- Office of the Attorney General
Media Contact
Sydney Weiser, Deputy Communications Director
BOSTON — Massachusetts Attorney General Andrea Joy Campbell today joined a coalition of 12 attorneys general in filing a lawsuit to block the proposed $110 billion acquisition of Warner Bros. Discovery, Inc. (Warner Bros.) by Paramount Skydance Corporation (Paramount), arguing the deal would unlawfully reduce competition in the film and television industry and ultimately harm consumers.
For more than a century, Warner Bros. and Paramount have served as independent sources of creativity and competition in the film and television industry. The proposed merger would combine two of Hollywood’s five major film distributors and two of the five major basic cable companies, extinguishing competition between Paramount and Warner Bros., and inflicting substantial harm on movie theaters, basic cable distributors and, ultimately, audiences nationwide. After this merger, for every dollar generated by wide-release theatrical films and basic cable channels in this country, the combined company would pocket more than a quarter.
The coalition has asked Warner Bros. and Paramount not to close the transaction while the litigation proceeds. If the companies decline, the coalition intends to seek a temporary restraining order to prevent the merger from closing before the court can review the case.
“Healthy competition benefits everyone – from the movie theaters and television providers that bring entertainment to our communities to the families who pay to enjoy it,” said AG Campbell. “This merger threatens to reduce competition in ways that could lead to fewer choices and perspectives – as well as higher costs. That’s why I’m joining this lawsuit to protect consumers and ensure the entertainment marketplace remains competitive.”

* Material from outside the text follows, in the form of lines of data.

(* ===== verification/Cache.v ===== *)
(** * The local cache

    [LocalCache] of [crates/exocortex-cache/src/lib.rs]: the resident graphs of a client by
    organization, their admission and eviction under a byte budget (2Q), the single writer that
    applies the change feed, local submissions and rebuilt graphs, and the point reads and the
    bounded traversal of the graphs.

    [lru::LruCache] is an interface; the storage that hydrates feed events is the class
    [RowSource], of which the in-memory store is an instance. *)

From S2P Require Import Prelude Ids Kernel Packs Ontology StorageTypes Graph Reads Leases.
From S2P Require Import Ingest Governed Cycles Storage Snapshot Interned Slots.

(** ** Libraries *)

(** [lru::LruCache<SmolStr, ()>], as its keys from the most to the least recently used. *)
Class LruCache := {
  lru : Type;
  lru_new : Z → lru;
  lru_cap : lru → nat;
  lru_keys : lru → list string;
  lru_put : string → lru → lru;
  lru_pop : string → lru → lru;
  lru_pop_lru : lru → option (string * lru);
  lru_new_keys n : lru_keys (lru_new n) = [];
  lru_new_cap n : lru_cap (lru_new n) = Z.to_nat n;
  lru_put_keys k l :
    lru_keys (lru_put k l) = take (lru_cap l) (k :: List.filter (λ x, negb (String.eqb x k)) (lru_keys l));
  lru_put_cap k l : lru_cap (lru_put k l) = lru_cap l;
  lru_pop_keys k l : lru_keys (lru_pop k l) = List.filter (λ x, negb (String.eqb x k)) (lru_keys l);
  lru_pop_cap k l : lru_cap (lru_pop k l) = lru_cap l;
  lru_pop_lru_none l : lru_pop_lru l = None ↔ lru_keys l = [];
  lru_pop_lru_some l k l' :
    lru_pop_lru l = Some (k, l') → lru_keys l = lru_keys l' ++ [k] ∧ lru_cap l' = lru_cap l;
}.

(** [lru.contains(k)]. *)
Definition lru_contains `{LruCache} (k : string) (l : lru) : bool := bool_decide (k ∈ lru_keys l).

(** The reads of [Storage] that hydrate a cache. *)
Class RowSource (S : Type) := {
  src_memories : list MemoryId → S → result (list Memory) StorageError;
  src_relationships : list RelationshipId → S → result (list Relationship) StorageError;
  src_all_memories : S → list (result Memory StorageError);
  src_all_relationships : S → list (result Relationship StorageError);
}.
(* ===== verification/CacheSpec.v ===== *)
(** * What the local cache promises

    The account and the budget of the 2Q admission, the exact effect of a burst of feed events,
    and the acknowledgements of the writer ([crates/exocortex-cache/src/lib.rs]). *)

From S2P Require Import Prelude Ids Kernel Packs Ontology StorageTypes Graph Reads Leases.
From S2P Require Import Ingest Governed Cycles Storage Snapshot Interned Slots Cache.

Section budget.
Context `{Interner} `{SG : StableGraph Memory Relationship} `{Unicode} `{LC : LruCache} `{HashOrder}.
Implicit Types (c : LocalCache HandleIndex) (q : TwoQState) (gs : gmap string (GraphSlot HandleIndex))
  (h : list rodeo).

(** ** The account *)

Definition slot_bytes (g : GraphSlot HandleIndex) : Z := est_bytes (load_full g).
Definition resident_bytes gs : Z := map_sum slot_bytes gs.

Definition slots_wf h gs : Prop := map_Forall (λ _ g, slot_wf h g) gs.

(** Every resident graph that takes room is in a queue the budget can evict it from. *)
Definition queued q gs : Prop :=
  ∀ org g, gs !! org = Some g → slot_bytes g ≠ 0 → org ∈ a1in q ∨ org ∈ lru_keys (am q).

Record cache_ok h c : Prop := {
  co_slots : slots_wf h (graphs c);
  co_bytes : tq_bytes (tq c) = resident_bytes (graphs c);
  co_queued : queued (tq c) (graphs c);
}.
(* ===== verification/ShippedPacks.v ===== *)
(** * The packs shipped with the repository

    The [pack!] macro ([crates/exocortex-kernel/src/macros.rs]) as a function from the sections of
    its DSL to a [PackDef], the developer pack ([exocortex-pack-dev-v1]) and the mortgage pack
    ([exocortex-pack-mortgage-v1]) written in it, and what the assembled ontology satisfies.

    A panic of the builder is [None].  The source text of the rules is what [stringify!] prints, up
    to white space, on which [rule_ids_from_source] does not depend. *)

From stdpp Require Import strings.
From S2P Require Import Prelude Ids Kernel Packs Ontology.

(** ** The builder *)

(* SRC crates/exocortex-kernel/src/pack.rs 82-102 KindRow *)
Record KindRow := mkKindRow {
  kr_name : string;
  kr_bucket : RelBucket;
  inverse_name : option string;
  kr_bidirectional : bool;
  kr_default_strength : f32;
  kernel_const_name : string;
  companion : bool;
}.

(** One entry of [kinds!]; the inverse [Self] is [None]. *)
Record KindEntry := mkKindEntry {
  ke_name : string;
  ke_bucket : RelBucket;
  ke_inverse : option string;
  ke_bi : bool;
  ke_default_strength : f32;
  ke_kernel_const : string;
}.

(** One entry of [type_triples!]; the wildcard [_] is [None]. *)
Record TripleEntry := mkTripleEntry {
  te_kind : string;
  te_from : option (list string);
  te_to : option (list string);
}.

(* SRC crates/exocortex-kernel/src/verbs.rs 319-329 __GuidancePiece *)
Inductive GuidancePiece :=
  | When (text : string)
  | Caution (text : string)
  | Link (kind : string) (out : bool) (other : string).

(* SRC crates/exocortex-kernel/src/verbs.rs 253-255 MAX_TEXT_CHARS *)
Definition MAX_TEXT_CHARS : Z := 160.

(* SRC crates/exocortex-kernel/src/verbs.rs 331-367 __guidance_entry *)
Definition guidance_entry (key : string) (pieces : list GuidancePiece) : option GuidanceEntry :=
  foldl (λ entry piece,
    '(mkGuidanceEntry k w c ls) ← entry;
    match piece with
    | When text => if chars_count text <=? MAX_TEXT_CHARS
                   then Some (mkGuidanceEntry k (Some text) c ls) else None
    | Caution text => if chars_count text <=? MAX_TEXT_CHARS
                      then Some (mkGuidanceEntry k w (Some text) ls) else None
    | Link kind out other => Some (mkGuidanceEntry k w c (ls ++ [mkGuidanceLink kind out other]))
    end) (Some (mkGuidanceEntry key None None [])) pieces.
(* ===== verification/Entities.v ===== *)
(** * Entity extraction

    [crates/exocortex-ingest/src/entities.rs]: the table of patterns per entity type, the
    deterministic extractor and the entities attached to a memory.  The regular expressions run in
    the [regex] crate: [Regex] is its interface on one pattern and one text. *)

From stdpp Require Import strings.
From S2P Require Import Prelude Ids Kernel.

(** [Regex::new(p)] and [RegexSet]: whether [p] matches, and every match with its first group. *)
Class Regex := {
  regex_is_match : string → string → bool;
  captures_iter : string → string → list (string * option string);
}.

(** ** The table *)

(* SRC crates/exocortex-ingest/src/entities.rs 11-13 ENTITY_TYPE_COUNT *)
Definition ENTITY_TYPE_COUNT : nat := 12.

(* SRC crates/exocortex-ingest/src/entities.rs 15-80 pattern_table *)
Definition pattern_table : list (string * list string) := [
  ("File", ["\b[\w\-/\.]+\.(rs|toml|py|ts|js|go|java|c|cpp|h|md)\b"]);
  ("Function", ["\b[a-z_][a-z0-9_]*\(\s*\)"; "\bfn\s+([a-z_][a-z0-9_]*)"]);
  ("Class", ["\b(?:struct|enum|trait|class)\s+([A-Z][A-Za-z0-9_]*)"]);
  ("Error", ["\b[A-Z][A-Za-z0-9]*Error\b"; "\bpanic![^\]]*\]"]);
  ("Technology",
    ["\b(rust|tokio|axum|serde|falkordb|redis|postgres|sqlite|python|typescript|kubernetes|docker)\b"]);
  ("Concept", ["\b[A-Z][a-z]+(?:[ -][A-Z][a-z]+)+\b"]);
  ("Person", ["@[a-z][a-z0-9_]{2,}"]);
  ("Project", ["\b[a-z0-9]+-[a-z0-9]+(?:-[a-z0-9]+)*-service\b"]);
  ("Command", ["\b(?:cargo|npm|pnpm|git|docker|kubectl|make|brew)\s+[a-z\-]+"]);
  ("Package", ["\b[a-z0-9_\-]+@[0-9]+\.[0-9]+(?:\.[0-9]+)?\b"]);
  ("Url", ["https?://[^\s]+"]);
  ("Variable", ["\b[A-Z_][A-Z0-9_]{3,}\b"])
]%string.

The lawsuit, filed in U.S. District for the Northen District of California, alleges that the merger violates Section 7 of the Clayton Act, which holds that mergers that may substantially lessen competition or tend to create a monopoly are illegal.
The attorneys general allege that if Warner Bros. and Paramount are allowed to merge it would lessen competition in the areas of:
- Wide Release Theatrical Film Distribution, whereWarner Bros. and Paramount are two of the five major film distributors and would combine for over 27% share of the market. After the merger, only three distributors will control 75% of these films, and only four distributors (Defendants, Disney, Universal, and Sony) will control 86% of them.
- Anticipated Top-Grossing Theatrical Film Distribution, a market of distribution for anticipated blockbuster films with wide audiences and large production budgets. After the merger, Defendants will control more than 30% of these films, and four distributors (Defendants, Disney, Universal, and Sony) will control more than 93% of them.
- Licensing Basic Cable Television Channels, or the market for distributing basic cable channels to cable and satellite providers. Warner Bros. is the second largest and Paramount is the third largest competitor in this market, and they would combine for over 27% share by revenue.
Currently, Paramount and Warner Bros. compete fiercely to create and distribute new, different, and high quality film and television content to American viewers. To distribute their films, they negotiate with thousands of movie theaters across the country and bargain with those theaters to secure the most coveted screens and calendar slots. This competition helps movie theaters and distributors secure more favorable prices and terms, encourages investment in new and diverse programming, and provides viewers with greater choice and innovation.
According to the lawsuit, the proposed merger would eliminate this head-to-head competition, giving the combined company greater leverage over theaters and distributors while reducing incentives to invest in the quality, variety, and quantity of film and television content.
In filing today’s lawsuit AG Campbell joins the attorneys general of California, Arizona, Colorado, Connecticut, Minnesota, Nevada, New Jersey, New Mexico, New York, Oregon, and Washington.